AVAILABLE DATA:
***

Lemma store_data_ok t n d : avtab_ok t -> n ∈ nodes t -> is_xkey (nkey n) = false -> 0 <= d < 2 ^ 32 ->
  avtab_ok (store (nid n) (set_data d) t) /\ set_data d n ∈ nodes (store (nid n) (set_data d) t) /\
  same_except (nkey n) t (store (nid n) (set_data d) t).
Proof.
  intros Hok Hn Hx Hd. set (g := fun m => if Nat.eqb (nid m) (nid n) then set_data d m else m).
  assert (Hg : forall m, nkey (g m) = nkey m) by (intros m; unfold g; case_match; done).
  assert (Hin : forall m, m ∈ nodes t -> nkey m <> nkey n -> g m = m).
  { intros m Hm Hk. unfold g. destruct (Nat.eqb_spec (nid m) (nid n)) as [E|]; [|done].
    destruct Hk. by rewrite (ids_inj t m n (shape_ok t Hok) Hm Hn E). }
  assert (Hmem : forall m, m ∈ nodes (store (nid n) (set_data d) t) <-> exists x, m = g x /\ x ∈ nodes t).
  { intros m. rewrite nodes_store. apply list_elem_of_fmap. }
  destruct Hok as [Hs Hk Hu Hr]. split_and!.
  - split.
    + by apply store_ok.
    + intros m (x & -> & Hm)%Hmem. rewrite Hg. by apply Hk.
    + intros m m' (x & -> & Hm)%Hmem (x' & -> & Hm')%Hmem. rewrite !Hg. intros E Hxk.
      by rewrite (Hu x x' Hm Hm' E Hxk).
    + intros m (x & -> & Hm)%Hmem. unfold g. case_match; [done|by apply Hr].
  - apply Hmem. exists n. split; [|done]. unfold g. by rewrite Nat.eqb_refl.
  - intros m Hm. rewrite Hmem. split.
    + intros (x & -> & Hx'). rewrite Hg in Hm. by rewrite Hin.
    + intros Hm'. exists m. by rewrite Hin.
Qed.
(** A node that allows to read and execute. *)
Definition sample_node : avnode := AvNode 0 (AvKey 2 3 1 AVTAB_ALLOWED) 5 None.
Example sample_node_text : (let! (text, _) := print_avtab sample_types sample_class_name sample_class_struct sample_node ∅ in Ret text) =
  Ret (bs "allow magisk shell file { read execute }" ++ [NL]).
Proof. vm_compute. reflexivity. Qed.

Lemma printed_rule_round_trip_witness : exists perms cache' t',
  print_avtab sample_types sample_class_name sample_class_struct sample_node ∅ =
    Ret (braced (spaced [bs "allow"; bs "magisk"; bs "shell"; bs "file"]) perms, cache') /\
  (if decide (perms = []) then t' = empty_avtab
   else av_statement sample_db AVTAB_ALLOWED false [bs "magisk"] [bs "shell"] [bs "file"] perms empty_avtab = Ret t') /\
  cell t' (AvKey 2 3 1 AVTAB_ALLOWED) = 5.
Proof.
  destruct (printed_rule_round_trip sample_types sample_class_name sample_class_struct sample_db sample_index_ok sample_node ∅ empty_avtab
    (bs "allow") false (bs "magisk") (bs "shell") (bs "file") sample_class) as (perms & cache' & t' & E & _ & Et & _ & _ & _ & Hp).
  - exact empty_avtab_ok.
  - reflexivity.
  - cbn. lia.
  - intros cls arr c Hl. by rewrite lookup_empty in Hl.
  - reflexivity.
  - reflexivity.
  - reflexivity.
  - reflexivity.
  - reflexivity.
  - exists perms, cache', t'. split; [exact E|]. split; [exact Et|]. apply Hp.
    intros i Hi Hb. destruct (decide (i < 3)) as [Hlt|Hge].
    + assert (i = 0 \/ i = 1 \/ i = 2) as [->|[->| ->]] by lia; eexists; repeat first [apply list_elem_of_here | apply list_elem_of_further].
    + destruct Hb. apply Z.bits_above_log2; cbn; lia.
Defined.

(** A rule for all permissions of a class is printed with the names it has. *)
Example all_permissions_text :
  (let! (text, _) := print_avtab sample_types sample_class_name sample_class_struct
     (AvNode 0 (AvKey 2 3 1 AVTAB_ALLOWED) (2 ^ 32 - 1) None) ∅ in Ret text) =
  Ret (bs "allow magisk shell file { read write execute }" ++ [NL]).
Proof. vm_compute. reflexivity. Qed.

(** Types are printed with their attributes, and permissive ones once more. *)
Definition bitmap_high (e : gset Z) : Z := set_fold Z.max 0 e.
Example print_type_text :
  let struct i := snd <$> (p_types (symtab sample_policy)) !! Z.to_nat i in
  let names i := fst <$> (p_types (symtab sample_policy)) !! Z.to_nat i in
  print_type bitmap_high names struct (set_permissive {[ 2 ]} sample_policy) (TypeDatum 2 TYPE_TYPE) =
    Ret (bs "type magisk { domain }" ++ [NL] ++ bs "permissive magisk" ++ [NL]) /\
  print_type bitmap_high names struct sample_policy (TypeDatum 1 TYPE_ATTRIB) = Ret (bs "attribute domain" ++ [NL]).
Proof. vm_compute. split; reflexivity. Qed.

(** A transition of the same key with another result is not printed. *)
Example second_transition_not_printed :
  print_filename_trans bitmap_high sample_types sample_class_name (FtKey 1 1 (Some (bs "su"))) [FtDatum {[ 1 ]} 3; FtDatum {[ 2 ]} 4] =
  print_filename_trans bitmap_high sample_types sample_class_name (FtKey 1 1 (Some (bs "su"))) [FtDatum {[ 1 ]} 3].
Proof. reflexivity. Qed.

***

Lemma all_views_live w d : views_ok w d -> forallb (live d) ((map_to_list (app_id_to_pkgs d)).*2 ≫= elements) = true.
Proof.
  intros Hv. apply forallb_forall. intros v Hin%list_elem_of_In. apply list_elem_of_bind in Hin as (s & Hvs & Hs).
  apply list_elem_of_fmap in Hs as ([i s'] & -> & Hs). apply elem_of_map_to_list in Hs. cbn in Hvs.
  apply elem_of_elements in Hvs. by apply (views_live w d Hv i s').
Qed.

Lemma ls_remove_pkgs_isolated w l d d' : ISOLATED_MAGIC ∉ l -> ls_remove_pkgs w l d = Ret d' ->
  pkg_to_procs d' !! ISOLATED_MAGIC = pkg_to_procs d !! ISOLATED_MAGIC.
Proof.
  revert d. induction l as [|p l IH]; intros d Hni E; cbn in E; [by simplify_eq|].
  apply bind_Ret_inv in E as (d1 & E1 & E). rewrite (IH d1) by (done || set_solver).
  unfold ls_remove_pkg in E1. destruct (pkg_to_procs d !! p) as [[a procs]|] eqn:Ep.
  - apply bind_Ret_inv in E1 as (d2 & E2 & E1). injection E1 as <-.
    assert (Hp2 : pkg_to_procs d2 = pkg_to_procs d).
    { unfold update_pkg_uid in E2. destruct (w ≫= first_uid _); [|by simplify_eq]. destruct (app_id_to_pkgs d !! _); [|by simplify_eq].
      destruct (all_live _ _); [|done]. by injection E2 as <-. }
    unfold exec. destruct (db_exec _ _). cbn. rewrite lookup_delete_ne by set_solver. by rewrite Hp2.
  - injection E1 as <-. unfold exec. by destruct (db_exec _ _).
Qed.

***

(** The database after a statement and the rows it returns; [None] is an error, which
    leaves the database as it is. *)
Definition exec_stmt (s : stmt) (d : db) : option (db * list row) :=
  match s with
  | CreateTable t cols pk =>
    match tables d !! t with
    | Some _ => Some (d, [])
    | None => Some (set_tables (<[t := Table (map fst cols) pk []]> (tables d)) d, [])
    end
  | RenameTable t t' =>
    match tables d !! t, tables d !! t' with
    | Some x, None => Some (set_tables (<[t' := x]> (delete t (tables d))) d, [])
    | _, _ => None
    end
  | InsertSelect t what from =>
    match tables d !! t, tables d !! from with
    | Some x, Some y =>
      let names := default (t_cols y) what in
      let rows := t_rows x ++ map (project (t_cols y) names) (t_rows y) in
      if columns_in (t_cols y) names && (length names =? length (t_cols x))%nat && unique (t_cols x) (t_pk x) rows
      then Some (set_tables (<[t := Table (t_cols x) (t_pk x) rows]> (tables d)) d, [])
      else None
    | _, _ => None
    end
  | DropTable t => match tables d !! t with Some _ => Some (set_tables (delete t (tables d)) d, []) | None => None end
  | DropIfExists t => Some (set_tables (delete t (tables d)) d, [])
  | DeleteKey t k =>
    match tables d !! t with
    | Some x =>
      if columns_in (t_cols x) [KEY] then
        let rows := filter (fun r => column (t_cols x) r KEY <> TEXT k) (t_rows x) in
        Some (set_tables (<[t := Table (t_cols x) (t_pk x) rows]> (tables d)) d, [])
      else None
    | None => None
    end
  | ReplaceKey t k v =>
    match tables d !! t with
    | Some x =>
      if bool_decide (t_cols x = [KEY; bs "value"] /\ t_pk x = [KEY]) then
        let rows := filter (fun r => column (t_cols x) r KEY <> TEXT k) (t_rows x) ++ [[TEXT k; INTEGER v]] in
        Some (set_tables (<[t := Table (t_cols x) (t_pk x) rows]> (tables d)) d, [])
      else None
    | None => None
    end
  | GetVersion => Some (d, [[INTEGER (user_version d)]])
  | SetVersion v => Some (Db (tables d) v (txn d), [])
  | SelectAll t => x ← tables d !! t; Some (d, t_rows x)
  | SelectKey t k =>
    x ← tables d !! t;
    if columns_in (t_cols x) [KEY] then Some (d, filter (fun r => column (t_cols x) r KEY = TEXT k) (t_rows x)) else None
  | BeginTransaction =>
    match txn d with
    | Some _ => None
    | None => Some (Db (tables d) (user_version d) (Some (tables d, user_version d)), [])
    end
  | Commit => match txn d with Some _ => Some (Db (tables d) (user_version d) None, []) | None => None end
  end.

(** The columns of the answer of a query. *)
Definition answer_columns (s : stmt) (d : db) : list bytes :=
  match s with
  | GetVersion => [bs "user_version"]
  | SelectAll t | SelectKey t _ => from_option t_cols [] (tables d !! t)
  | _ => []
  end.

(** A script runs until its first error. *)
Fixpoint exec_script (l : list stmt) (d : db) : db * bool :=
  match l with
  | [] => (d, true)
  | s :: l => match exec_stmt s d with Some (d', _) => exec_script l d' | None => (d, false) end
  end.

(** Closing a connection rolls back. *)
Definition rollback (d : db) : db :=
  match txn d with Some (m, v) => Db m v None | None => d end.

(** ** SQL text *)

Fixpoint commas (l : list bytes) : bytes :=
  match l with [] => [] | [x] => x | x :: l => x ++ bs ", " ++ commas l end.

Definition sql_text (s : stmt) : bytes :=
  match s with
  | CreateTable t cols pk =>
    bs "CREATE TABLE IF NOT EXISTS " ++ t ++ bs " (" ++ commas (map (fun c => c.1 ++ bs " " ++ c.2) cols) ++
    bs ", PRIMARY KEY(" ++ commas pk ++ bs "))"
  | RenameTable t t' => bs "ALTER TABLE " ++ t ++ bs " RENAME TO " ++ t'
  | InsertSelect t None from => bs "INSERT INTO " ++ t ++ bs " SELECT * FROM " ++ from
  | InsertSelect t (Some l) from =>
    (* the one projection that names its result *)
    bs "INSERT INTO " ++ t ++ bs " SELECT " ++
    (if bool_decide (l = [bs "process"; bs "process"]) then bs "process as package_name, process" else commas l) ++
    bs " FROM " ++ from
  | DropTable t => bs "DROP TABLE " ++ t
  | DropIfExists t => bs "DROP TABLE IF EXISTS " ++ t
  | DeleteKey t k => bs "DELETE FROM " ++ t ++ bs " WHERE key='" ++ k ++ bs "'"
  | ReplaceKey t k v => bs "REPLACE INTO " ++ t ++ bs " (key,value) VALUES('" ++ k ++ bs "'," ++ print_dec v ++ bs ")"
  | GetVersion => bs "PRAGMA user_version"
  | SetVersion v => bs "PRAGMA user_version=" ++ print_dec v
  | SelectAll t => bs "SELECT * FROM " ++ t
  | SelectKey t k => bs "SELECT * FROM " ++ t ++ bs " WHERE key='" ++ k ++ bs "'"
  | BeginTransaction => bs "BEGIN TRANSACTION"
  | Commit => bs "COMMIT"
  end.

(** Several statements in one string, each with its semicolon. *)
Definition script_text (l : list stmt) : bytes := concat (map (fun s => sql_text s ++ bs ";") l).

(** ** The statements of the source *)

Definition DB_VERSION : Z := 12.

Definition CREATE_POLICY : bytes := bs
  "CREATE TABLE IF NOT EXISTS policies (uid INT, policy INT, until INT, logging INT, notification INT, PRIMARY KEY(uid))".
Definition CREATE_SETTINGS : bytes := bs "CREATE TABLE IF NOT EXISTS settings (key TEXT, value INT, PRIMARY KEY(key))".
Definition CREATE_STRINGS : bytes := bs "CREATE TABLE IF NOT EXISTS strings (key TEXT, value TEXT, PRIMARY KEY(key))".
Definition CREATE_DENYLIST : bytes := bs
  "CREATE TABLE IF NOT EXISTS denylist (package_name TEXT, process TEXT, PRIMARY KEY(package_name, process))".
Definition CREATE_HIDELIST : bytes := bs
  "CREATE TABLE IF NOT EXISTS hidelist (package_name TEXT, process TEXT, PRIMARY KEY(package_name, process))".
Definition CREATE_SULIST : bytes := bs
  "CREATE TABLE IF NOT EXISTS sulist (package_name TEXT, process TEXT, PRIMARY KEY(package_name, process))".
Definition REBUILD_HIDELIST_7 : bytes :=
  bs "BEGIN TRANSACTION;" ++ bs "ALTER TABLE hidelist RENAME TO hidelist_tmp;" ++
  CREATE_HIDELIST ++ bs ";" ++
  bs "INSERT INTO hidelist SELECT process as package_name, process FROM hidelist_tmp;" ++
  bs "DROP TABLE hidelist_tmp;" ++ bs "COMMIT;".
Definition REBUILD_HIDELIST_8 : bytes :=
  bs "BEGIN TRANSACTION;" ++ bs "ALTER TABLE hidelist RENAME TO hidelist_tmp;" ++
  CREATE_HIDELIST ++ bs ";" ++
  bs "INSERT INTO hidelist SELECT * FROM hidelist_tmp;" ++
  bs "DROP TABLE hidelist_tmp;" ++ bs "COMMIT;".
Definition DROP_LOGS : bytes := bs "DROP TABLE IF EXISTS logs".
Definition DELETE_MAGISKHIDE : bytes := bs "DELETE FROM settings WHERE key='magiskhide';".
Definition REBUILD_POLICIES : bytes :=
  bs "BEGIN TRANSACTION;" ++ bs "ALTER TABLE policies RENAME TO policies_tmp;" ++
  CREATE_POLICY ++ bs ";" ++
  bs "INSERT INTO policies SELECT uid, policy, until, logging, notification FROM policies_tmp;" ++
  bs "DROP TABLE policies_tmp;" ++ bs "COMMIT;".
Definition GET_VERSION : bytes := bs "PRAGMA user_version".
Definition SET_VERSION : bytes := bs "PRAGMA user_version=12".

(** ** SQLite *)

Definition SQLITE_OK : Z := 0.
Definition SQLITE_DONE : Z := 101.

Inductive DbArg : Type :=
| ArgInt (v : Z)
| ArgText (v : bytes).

***

PROBLEM DESCRIPTION: Where the listing above has a line with "Lemma store_data_ok t", start there, and output every line exactly through the line with "avtab_ok (store (nid", which is also included.

OUTPUT FOR THIS TASK:
Lemma store_data_ok t n d : avtab_ok t -> n ∈ nodes t -> is_xkey (nkey n) = false -> 0 <= d < 2 ^ 32 ->
  avtab_ok (store (nid n) (set_data d) t) /\ set_data d n ∈ nodes (store (nid n) (set_data d) t) /\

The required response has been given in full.